**Previously recorded by Phyllis Schlafly // September 2012 **
Tomorrow is the anniversary of some of the most famous words in American history. It was on September 22, 1776 that a 21-year-old man named Nathan Hale was hanged by the British and uttered the great words, “I only regret that I have but one life to lose for my country.”
Nathan Hale graduated from Yale with first-class honors at age 18. He was a teacher in a local grammar school who volunteered to serve in George Washington’s Army. In 1776, Washington called for a brave volunteer to take on the mission of going as a spy behind enemy lines to find out the location of the anticipated attack by the British. This was such a dangerous mission that Nathan Hale was the only one who volunteered. Hale volunteered to penetrate the British line at Long Island, and left on his mission on September 8, 1776. Hale was captured by the British on his return to the American forces. The very next morning, without any trial, Nathan Hale was hanged from an apple tree in an orchard near what are now the streets of East Broadway and Market in New York City. No one knows where his body was buried.

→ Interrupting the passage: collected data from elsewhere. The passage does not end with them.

Definition NewDistributionRecord (status : DistributionStatus) (distributionType : DistributionType)
    (distributionName recipientAddress : string) (coins : Coins) (start end_ : Z) (runner : string)
    : DistributionRecord :=
  mkDistributionRecord status distributionType distributionName recipientAddress coins start end_
    runner.
Definition DistributionRecord_Validate (dr : DistributionRecord) : bool :=
  if (String.length dr.(dr_RecipientAddress) =? 0)%nat then false
  else if negb (Coins_IsValid dr.(dr_Coins)) then false
  else if negb (Coins_IsAllPositive dr.(dr_Coins)) then false
  else true.
Definition DistributionRecord_Add (dr dr2 : DistributionRecord) : res DistributionRecord :=
  coins ← Coins_Plus dr.(dr_Coins) dr2.(dr_Coins);
  Ok (dr <| dr_Coins := coins |>).
Definition DoesTypeSupportClaim (dr : DistributionRecord) : bool :=
  bool_decide (dr.(dr_Type) = DISTRIBUTION_TYPE_LIQUIDITY_MINING)
  || bool_decide (dr.(dr_Type) = DISTRIBUTION_TYPE_VALIDATOR_SUBSIDY).
Definition NewUserClaim (userAddress : string) (userClaimType : DistributionType) (t : string)
    : res UserClaim :=
  tProto ← TimestampProto t; Ok (mkUserClaim userAddress userClaimType tProto).
Definition UserClaim_Validate (uc : UserClaim) : bool :=
  if (String.length uc.(uc_UserAddress) =? 0)%nat then false else true.
Definition NewDistribution (t : DistributionType) (name authorizedRunner : string) : Distribution :=
  mkDistribution t name authorizedRunner.
Definition Distribution_Validate (ar : Distribution) : bool :=
  if String.eqb ar.(d_Name) "" then false else true.

(** utils/parser.go *)
Definition TotalOutput (output : list Output) : res Coins :=
  match output with
  | [] => Err ErrNoOutputs
  | first :: rest => foldR (λ total o, Coins_Plus total o.(out_Coins)) first.(out_Coins) rest
  end.
End records.

Definition GetDistributionStatus (status : string) : DistributionStatus * bool :=
  if String.eqb status "Completed" then (DISTRIBUTION_STATUS_COMPLETED, true)
  else if String.eqb status "Pending" then (DISTRIBUTION_STATUS_PENDING, true)
  else if String.eqb status "Failed" then (DISTRIBUTION_STATUS_FAILED, true)
  else (DISTRIBUTION_STATUS_UNSPECIFIED, false).
Definition GetClaimType (claimType : string) : DistributionType * bool :=
  if String.eqb claimType "LiquidityMining" then (DISTRIBUTION_TYPE_LIQUIDITY_MINING, true)
  else if String.eqb claimType "ValidatorSubsidy" then (DISTRIBUTION_TYPE_VALIDATOR_SUBSIDY, true)
  else (DISTRIBUTION_TYPE_UNSPECIFIED, false).
Definition GetDistributionTypeFromShortString (distributionType : string)
    : DistributionType * bool :=
  if String.eqb distributionType "Airdrop" then (DISTRIBUTION_TYPE_AIRDROP, true)
  else if String.eqb distributionType "LiquidityMining"
  then (DISTRIBUTION_TYPE_LIQUIDITY_MINING, true)
  else if String.eqb distributionType "ValidatorSubsidy"
  then (DISTRIBUTION_TYPE_VALIDATOR_SUBSIDY, true)
  else (DISTRIBUTION_TYPE_UNSPECIFIED, false).
(** [DistributionType.String()]: the names of the enumeration. *)
Definition type_name (t : DistributionType) : string :=
  match t with
  | DISTRIBUTION_TYPE_UNSPECIFIED => "DISTRIBUTION_TYPE_UNSPECIFIED"
  | DISTRIBUTION_TYPE_AIRDROP => "DISTRIBUTION_TYPE_AIRDROP"
  | DISTRIBUTION_TYPE_VALIDATOR_SUBSIDY => "DISTRIBUTION_TYPE_VALIDATOR_SUBSIDY"
  | DISTRIBUTION_TYPE_LIQUIDITY_MINING => "DISTRIBUTION_TYPE_LIQUIDITY_MINING"
  end.
Definition IsValidDistributionType (distributionType : string) : DistributionType * bool :=
  if String.eqb distributionType "DISTRIBUTION_TYPE_AIRDROP"
  then (DISTRIBUTION_TYPE_AIRDROP, true)
  else if String.eqb distributionType "DISTRIBUTION_TYPE_LIQUIDITY_MINING"
  then (DISTRIBUTION_TYPE_LIQUIDITY_MINING, true)
  else if String.eqb distributionType "DISTRIBUTION_TYPE_VALIDATOR_SUBSIDY"
  then (DISTRIBUTION_TYPE_VALIDATOR_SUBSIDY, true)
  else (DISTRIBUTION_TYPE_UNSPECIFIED, false).
Definition IsValidClaimType (claimType : string) : DistributionType * bool :=
  if String.eqb claimType "DISTRIBUTION_TYPE_LIQUIDITY_MINING"
  then (DISTRIBUTION_TYPE_LIQUIDITY_MINING, true)
  else if String.eqb claimType "DISTRIBUTION_TYPE_VALIDATOR_SUBSIDY"
  then (DISTRIBUTION_TYPE_VALIDATOR_SUBSIDY, true)
  else (DISTRIBUTION_TYPE_UNSPECIFIED, false).

(** ** Messages (types/msgs.go) *)
Section messages.
Context {coins : CoinLib} {coinslib : CoinsLib} {errs : SdkErrors}.

(** [out.Coins.Sort()] sorts in place the coins the message and the copy [out] share: the
    handler receives the message with sorted coins. *)
Definition check_output (out : Output) : res Output :=
  _ ← (match AccAddressFromBech32 out.(out_Address) with Err _ => Err ErrInvalid | r => r end);
  let sorted := Coins_Sort out.(out_Coins) in
  if negb (Coins_IsValid sorted) then Err ErrInvalid else Ok (mkOutput out.(out_Address) sorted).
Definition MsgCreateDistribution_ValidateBasic (m : MsgCreateDistribution)
    : res MsgCreateDistribution :=
  if negb (IsValidDistributionType (type_name m.(cd_Type))).2 then Err ErrInvalid
  else if (length m.(cd_Output) =? 0)%nat then Err ErrInvalid
  else
    _ ← (match AccAddressFromBech32 m.(cd_Distributor) with Err _ => Err ErrInvalid | r => r end);
    _ ← (match AccAddressFromBech32 m.(cd_AuthorizedRunner) with Err _ => Err ErrInvalid | r => r end);
    outputs ← foldR (λ outputs out, checked ← check_output out; Ok (outputs ++ [checked])) []
      m.(cd_Output);
    Ok (mkMsgCreateDistribution m.(cd_Distributor) m.(cd_AuthorizedRunner) m.(cd_Type) outputs).

Definition MsgCreateUserClaim_ValidateBasic (m : MsgCreateUserClaim) : res unit :=
  _ ← (match AccAddressFromBech32 m.(cu_UserClaimAddress) with
       | Err _ => Err ErrInvalidAddress | r => r end);
  if negb (IsValidClaimType (type_name m.(cu_Type))).2 then Err ErrInvalid else Ok tt.

Definition MsgRunDistribution_ValidateBasic (m : MsgRunDistribution) : res unit :=
  if negb (IsValidDistributionType (type_name m.(rd_Type))).2 then Err ErrInvalid
  else if String.eqb m.(rd_Name) "" then Err ErrInvalid
  else
    _ ← (match AccAddressFromBech32 m.(rd_AuthorizedRunner) with
         | Err _ => Err ErrInvalid | r => r end);
    if (MaxRecordsPerBlock <? m.(rd_Count)) || (m.(rd_Count) <=? 0) then Err ErrInvalid else Ok tt.

Definition must_address (a : string) : res AccAddress :=
  match AccAddressFromBech32 a with Err _ => Panic | r => r end.
Definition MsgCreateDistribution_GetSigners (m : MsgCreateDistribution) : res (list AccAddress) :=
  addr ← must_address m.(cd_Distributor); Ok [addr].
Definition MsgCreateUserClaim_GetSigners (m : MsgCreateUserClaim) : res (list AccAddress) :=
  addr ← must_address m.(cu_UserClaimAddress); Ok [addr].
Definition MsgRunDistribution_GetSigners (m : MsgRunDistribution) : res (list AccAddress) :=
  addr ← must_address m.(rd_AuthorizedRunner); Ok [addr].
Definition NewMsgCreateDistribution (distributor : AccAddress) (t : DistributionType)
    (output : list Output) (authorizedRunner : string) : MsgCreateDistribution :=
  mkMsgCreateDistribution (AccString distributor) authorizedRunner t output.
Definition NewMsgCreateUserClaim (userClaimAddress : AccAddress) (claimType : DistributionType)
    : MsgCreateUserClaim := mkMsgCreateUserClaim (AccString userClaimAddress) claimType.
Definition NewMsgRunDistribution (runner distributionName : string)
    (distributionType : DistributionType) (distributionCount : Z) : MsgRunDistribution :=
  mkMsgRunDistribution runner distributionName distributionType distributionCount.
End messages.

(** ** The keeper *)

(** The loop of [GetLimitedRecordsForRunner]: [count] records have been taken. *)
Fixpoint limited_records (wanted : DistributionRecord → bool) (distributionCount count : Z)
    (l : list DistributionRecord) : list DistributionRecord :=
  match l with
  | [] => []
  | dr :: l =>
      if count =? distributionCount then []
      else if wanted dr then dr :: limited_records wanted distributionCount (int64 (count + 1)) l
      else limited_records wanted distributionCount count l
  end.
(** The loop of [GetLimitedRecordsForStatus]: the count is compared after a record is taken. *)
Fixpoint first_records (count : Z) (l : list DistributionRecord) : list DistributionRecord :=
  match l with
  | [] => []
  | dr :: l =>
      let count := count + 1 in
      dr :: (if count =? MaxRecordsPerBlock then [] else first_records count l)
  end.

Section keeper.
Context {W : Type} {sdk : Sdk} {coins : CoinLib} {coinslib : CoinsLib} {bank : BankKeeper W}
  {disp : HasStore DispStore W} {events : HasStore EventLog W}.
Notation M := (M W).

Definition get_disp : M DispStore := get_store.
Definition upd_disp (f : DispStore → DispStore) : M unit := upd_store f.

Definition HasCoins (user : AccAddress) (coins : Coins) : M bool :=
  gets (λ w, forallb (HasBalance w user) coins).

(** distributionRecords.go *)
Definition SetDistributionRecord (dr : DistributionRecord) : M unit :=
  _ ← throw_if (negb (DistributionRecord_Validate dr)) ErrInvalid;
  let key := GetDistributionRecordKey dr.(dr_Status) dr.(dr_Name) dr.(dr_RecipientAddress)
               dr.(dr_Type) in
  upd_disp (ds_set_Records key.1 <[key.2 := dr]>).
Definition ExistsDistributionRecord (airdropName recipientAddress : string)
    (status : DistributionStatus) (distributionType : DistributionType) : M bool :=
  let key := GetDistributionRecordKey status airdropName recipientAddress distributionType in
  s ← get_disp; mret (bool_decide (is_Some (ds_Records key.1 s !! key.2))).
Definition GetDistributionRecord (airdropName recipientAddress : string)
    (status : DistributionStatus) (distributionType : DistributionType) : M DistributionRecord :=
  let key := GetDistributionRecordKey status airdropName recipientAddress distributionType in
  s ← get_disp; lift (ok_or ErrInvalid (ds_Records key.1 s !! key.2)).
Definition DeleteDistributionRecord (distributionName recipientAddress : string)
    (status : DistributionStatus) (distributionType : DistributionType) : M unit :=
  let key := GetDistributionRecordKey status distributionName recipientAddress distributionType in
  exists_ ← ExistsDistributionRecord distributionName recipientAddress status distributionType;
  _ ← throw_if (negb exists_) ErrInvalid;
  upd_disp (ds_set_Records key.1 (delete key.2)).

A life-size statue of Nathan Hale is honored at Yale University and at least a half dozen copies of that statue are in other prominent places, particularly and most appropriately at the CIA headquarters, and also in front of the Chicago Tribune building in Chicago. Nathan Hale’s great-nephew, the well-known author Edward Everett Hale, later wrote: “We are God’s children, you and I, and we have our duties…. Thank God I come from men who are not afraid in battle.” Every schoolchild should know the name and famous words of Nathan Hale because he is the kind of man who won our independence for us.